More Polyphony, slightly better sound.
I ported DEXED to both the ESP32 processor and TEENSY4.0 MCU + Audio Shield. Pictured is the Teensy4.0 + audio shield and a 128×32 OLED display to display the patch name.
With the Teensy4.0 I have been able to confirm at least 10 voice polyphony! However, there is a slight “glitchiness” to the sound which is more pronounced depending on the patch. You can really hear it in the YouTube video, especially the E.Organ1 patch! I think it is mostly software based because it is virtually non-existent on some of the other patches.
What about the ESP32？
I couldn’t get the ESP32 board to quite work but the problems can be overcome. One issue is that the ESP32 software development environment is built around a RTOS. It does not appear that one can develop an application in a “bare metal” or near “bare metal” mode like the Raspberry Pi Pico. As a side note, the Raspberry Pi Pico supports both a “bare metal” environment as well as a Arduino centric library. The ESP32 RTOS assumes your process will yield to a watchdog process and this yielding and task switching will take approximately 10 milliseconds. Well, 10 milliseconds in real-time audio is forever and causes big glitches in the sound generation. I was able to get around that by using a suggestion in some forums to set the task priority to the taskIDLE priority
xTaskCreate(someFunction, “HumanReadableNameofTask”, 4096, NULL, tskIDLE_PRIORITY, NULL)

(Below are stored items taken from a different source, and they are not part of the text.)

(** ** The closure returns or throws *)

Section progress.
Context {S : Type} `{CursorLaws S}.
Variable css : jsstring.
Implicit Types (s : S) (r : Ref.t).

(** On the reference cursor, within the text [css], the closure does
    not run out of the fuel of the loop of [scanArgs]. *)
Lemma next_ref_fuel r :
  ahead (Ref.newScanner css) r → next css r ≠ OutOfFuel.
Proof.
  intros Hr. pose proof (ahead_wf _ _ Hr) as Hwf. destruct Hr as (Ht & _).
  simpl in Ht. rewrite (ref_zip_wf r Hwf).
  assert (length (Ref.rest r) ≤ length css) as Hlen.
  { rewrite ref_length_rest, Ht. lia. }
  destruct (decide ("$"%char ∈ Ref.rest r)) as [Hin|Hout];
    [|by rewrite next_none].
  apply list_elem_of_split_l in Hin as (gap & l & Hl & Hgap).
  rewrite Hl in *. destruct (token_at_total l) as [o Ho].
  rewrite (next_computes css _ gap l o Hgap Ho).
  - destruct o; [done..|]. by apply token_at_fuel in Ho.
  - revert Hlen. rewrite !length_app. simpl. lia.
Qed.

(** C19: a call of the closure from a state the producer can be in
    returns or throws: the loop of [scanArgs] ends within the fuel that
    [scanFunc] gives it. *)
Theorem next_terminates s : reachable css s → next css s ≠ OutOfFuel.
Proof.
  intros (r & Hs & Hr)%reachable_ahead Hnext.
  pose proof (next_rel css s r Hs) as Hrel. rewrite Hnext in Hrel.
  destruct (next css r) as [[tk r']| |] eqn:Hr'; try done.
  by apply next_ref_fuel in Hr'.
Qed.
End progress.
(** The paths the first loop pushes onto the root list. *)
Lemma afterChanged_roots (l : list string) : forall c,
  exists new,
    rootFilePaths (afterChanged l c) = rootFilePaths c ++ new /\
    NoDup new /\
    (forall q, q ∈ new <-> q ∈ l /\ truthy (fileRegistry c !! q) = false).
Proof.
  induction l as [|p l IH]; intros c; simpl.
  - exists []. rewrite app_nil_r. split; [reflexivity|].
    split; [apply NoDup_nil_2|]. intros q. split.
    + intros H. now apply elem_of_nil in H.
    + intros [H _]. now apply elem_of_nil in H.
  - destruct (IH (markChanged p c)) as (new & Hroots & Hnd & Hnew).
    assert (Hp : truthy (fileRegistry (markChanged p c) !! p) = true).
    { rewrite markChanged_lookup. simpl.
      destruct (fileRegistry c !! p) as [[v|]|]; reflexivity. }
    assert (Hother : forall q, q <> p ->
              fileRegistry (markChanged p c) !! q = fileRegistry c !! q)
      by (intros q Hq; apply markChanged_lookup_ne; congruence).
    destruct (truthy (fileRegistry c !! p)) eqn:Hc.
    + exists new. split; [|split; [exact Hnd|]].
      * rewrite Hroots. unfold markChanged.
        destruct (fileRegistry c !! p) as [[v|]|]; try discriminate. reflexivity.
      * intros q. rewrite Hnew, elem_of_cons. split.
        -- intros [Hq Ht]. destruct (decide (q = p)) as [->|Hne]; [congruence|].
           rewrite Hother in Ht by exact Hne. auto.
        -- intros [[->|Hq] Ht]; [congruence|].
           destruct (decide (q = p)) as [->|Hne]; [congruence|].
           rewrite Hother by exact Hne. auto.
    + exists (p :: new). split; [|split].
      * rewrite Hroots. unfold markChanged.
        destruct (fileRegistry c !! p) as [[v|]|]; try discriminate;
          simpl; now rewrite <- app_assoc.
      * apply NoDup_cons. split; [|exact Hnd].
        intros Hin. apply Hnew in Hin as [_ Ht]. congruence.
      * intros q. rewrite !elem_of_cons, Hnew. split.
        -- intros [->|[Hq Ht]]; [auto|].
           destruct (decide (q = p)) as [->|Hne]; [congruence|].
           rewrite Hother in Ht by exact Hne. auto.
        -- intros [[->|Hq] Ht]; [now left|].
           destruct (decide (q = p)) as [->|Hne]; [now left|].
           right. rewrite Hother by exact Hne. auto.
Qed.

Section RegistryOverCycle.

Variable path : NodePath.

(** X10.  A cycle changes the registry entry of no path outside its diff,
    however it ends: a path that is neither changed nor removed keeps its
    entry, and [getScriptVersion] answers for it as before. *)
Theorem cycle_touches_only_diff_paths svc d (m : Machine) q :
  q ∉ changedPaths d ->
  q ∉ removedPaths d ->
  fileRegistry (this (fst (rebuild path svc d m))) !! q = fileRegistry (this m) !! q /\
  getScriptVersion (this (fst (rebuild path svc d m))) q
    = getScriptVersion (this m) q.
Proof.
  intros Hc Hr.
  assert (H : fileRegistry (this (fst (rebuild path svc d m))) !! q
              = fileRegistry (this m) !! q).
  { rewrite rebuild_lookup by exact Hr. now rewrite occurrences_absent. }
  split; [exact H|]. unfold getScriptVersion. now rewrite H.
Qed.

(** X11.  A cycle that reports a tracked path changed [k] times and does
    not remove it raises its version by exactly [k], also when the cycle
    ends with an error: the version bump is not undone by a failed emit
    or a failed build. *)
Theorem tracked_version_rises_by_reports svc d (m : Machine) p v :
  fileRegistry (this m) !! p = Some (FileRecord v) ->
  p ∉ removedPaths d ->
  fileRegistry (this (fst (rebuild path svc d m))) !! p
    = Some (FileRecord (v + occurrences p (changedPaths d))).
Proof.
  intros Hp Hr. rewrite rebuild_lookup by exact Hr.
  rewrite Hp. apply bump_record.
Qed.

(** X12.  A cycle without removed paths only appends to the root list:
    the paths it adds are the changed paths that had no record, each one
    once, whatever the number of times the diff lists it. *)
Theorem roots_only_grow_without_removal svc d (m : Machine) :
  removedPaths d = [] ->
  exists new,
    rootFilePaths (this (fst (rebuild path svc d m)))
      = rootFilePaths (this m) ++ new /\
    NoDup new /\
    (forall q, q ∈ new <->
       q ∈ changedPaths d /\ truthy (fileRegistry (this m) !! q) = false).
Proof.
  intros Hr.
  destruct (rebuild_registry path svc d m) as (l1 & l2 & Hl & _ & Hroots).
  rewrite Hr in Hl. symmetry in Hl. apply app_eq_nil in Hl as [-> _].
  rewrite Hroots. simpl. apply afterChanged_roots.
Qed.

(** X13.  Within one diff removal wins over change: after a cycle whose
    removals complete, a path listed as removed has the tombstone as its
    registry entry, also when the same diff lists it as changed, and
    [getScriptVersion] answers [null] for it. *)
Theorem removal_wins_over_change svc d (m m1 : Machine) ps p :
  applyDiff path d m = (m1, Normal ps) ->
  p ∈ removedPaths d ->
  fileRegistry (this (fst (rebuild path svc d m))) !! p = Some Null /\
  getScriptVersion (this (fst (rebuild path svc d m))) p = JsNull.
Proof.
  intros Hdiff Hp.
  assert (H : fileRegistry (this (fst (rebuild path svc d m))) !! p = Some Null).
  { rewrite rebuild_eq, Hdiff.
    destruct (rebuild_build_registry path svc ps m1) as [-> _].
    rewrite applyDiff_eq in Hdiff.
    destruct (forEach _ _ _) as [m' [u|e]] eqn:E; [|discriminate].
    injection Hdiff as <- _.
    rewrite (removed_loop_normal path _ _ _ _ E). simpl.
    now apply afterRemoved_lookup_in. }
  split; [exact H|]. unfold getScriptVersion. now rewrite H.
Qed.

(** X14.  What a cycle that removes the single path [p] does to the root
    list, however it ends.  If [p] is a root, its first occurrence is cut
    out and the order of the other roots is kept.  If [p] is not a root,
    [indexOf] answers -1 and [splice(-1, 1)] cuts the last root out,
    whichever path that is; an empty root list stays empty. *)
Theorem removal_splices_root_list svc (m : Machine) p :
  let roots := rootFilePaths (this m) in
  let roots' := rootFilePaths (this (fst (rebuild path svc (mkDiff [] [p]) m))) in
  (p ∈ roots ->
     exists l1 l2, roots = l1 ++ p :: l2 /\ (p ∉ l1) /\ roots' = l1 ++ l2) /\
  (p ∉ roots -> roots' = removelast roots).
Proof.
  intros roots roots'.
  assert (H : roots' = splice1 roots (indexOf roots p)).
  { unfold roots', roots. rewrite rebuild_eq, applyDiff_eq. simpl.
    unfold mbind, Js_bind.
    pose proof (rebuild_removed_this path p
      (mkMachine (this m) (disk m) (trace m))) as Hthis.
    destruct (rebuild_removed path p _) as [m1 [[]|e]]; simpl in *.
    - destruct (rebuild_build_registry path svc [] m1) as [_ ->].
      now rewrite Hthis.
    - now rewrite Hthis. }
  split; intros Hp; rewrite H.
  - rewrite splice_indexOf_present by exact Hp. now apply removeFirst_split.
  - now apply splice_indexOf_absent.
Qed.

(** X15.  A cycle deletes no file of the cache directory other than the
    [.js], [.js.map] and [.d.ts] files of its removed paths: any other
    file that was there before the cycle is there after it, however the
    cycle ends. *)
Theorem other_cache_files_survive svc d (m : Machine) k :
  (forall p, p ∈ removedPaths d ->
     k <> jsPathOf path (this m) p /\
     k <> mapPathOf path (this m) p /\
     k <> dtsPathOf path (this m) p) ->
  is_Some (disk m !! k) ->
  is_Some (disk (fst (rebuild path svc d m)) !! k).
Proof.
  intros Hk Hsome.
  destruct (applyDiff_effect path d m) as (_ & _ & _ & Hd & _).
  specialize (Hd k Hk). rewrite rebuild_eq.
  destruct (applyDiff path d m) as [m1 [ps|e]]; simpl in *.
  - destruct (rebuild_build_effect path svc ps m1) as [[W ->] _].
    apply writeAll_keeps. now rewrite Hd.
  - now rewrite Hd.
Qed.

The ESP32 restriction of working in the confines of an RTOS was an unexpected hurdle in porting DEXED. But ultimately I couldn’t get DEXED to run on the ESP32 because the DAC I have doesn’t work well with the DMA of the ESP32. I’ll have to look into a different DAC to fix that. That will be a separate project.
As an aside, the Teensy audio library only works in the Arduino environment. The Pi Pico can work either in a “bare metal” environment mode or Arduino environment. The ESP32 only works within its RTOS environment.
When I first worked on getting DEXED to run on the Pico Pi, my objective was to try and get a really cheap DX7 clone running. Since the Pico Pi is only a $5 MCU, just adding a cheap DAC seemed like I could get a DX7 clone for under $10. But I could ultimately on get 2 voice polyphony out of it. I pursued the ESP32 MCU as it is only about a $8 MCU but, as I mentioned, I couldn’t quite get it to work. Which brings me to the TEENSY4.0 board. This board list for $20 USD but since I don’t live in the US, it ends up costing me more around $25 locally. But for that amount of money, getting 10 voice polyphony out of the Teensy makes sense. The processor is board is 5 times cost of the Pico Pi which could only generate 2 voice polyphony so getting 5x polyphony would be expected to make sense from a cost perspective. The Teensy audio daughter board lists for about $14 and is more expensive than my home brew DAC I built for the Pico Pi but given that it just “worked out of the box” and I didn’t have to fiddle with any clocks or software to get the precise sampling rates was well worth the cost. The Pico Pi prototype had some noise issues and given that I am convinced that the noise issues on the Teensy are likely all software based, I think it’s well worth the cost.
But given the cost of the Teensy and daughter board, it might make more sense to just run DEXED on a raspberry pi. But then there is no fun in that as it would just likely work. There would be no porting work involved and that’s a lot of the fun!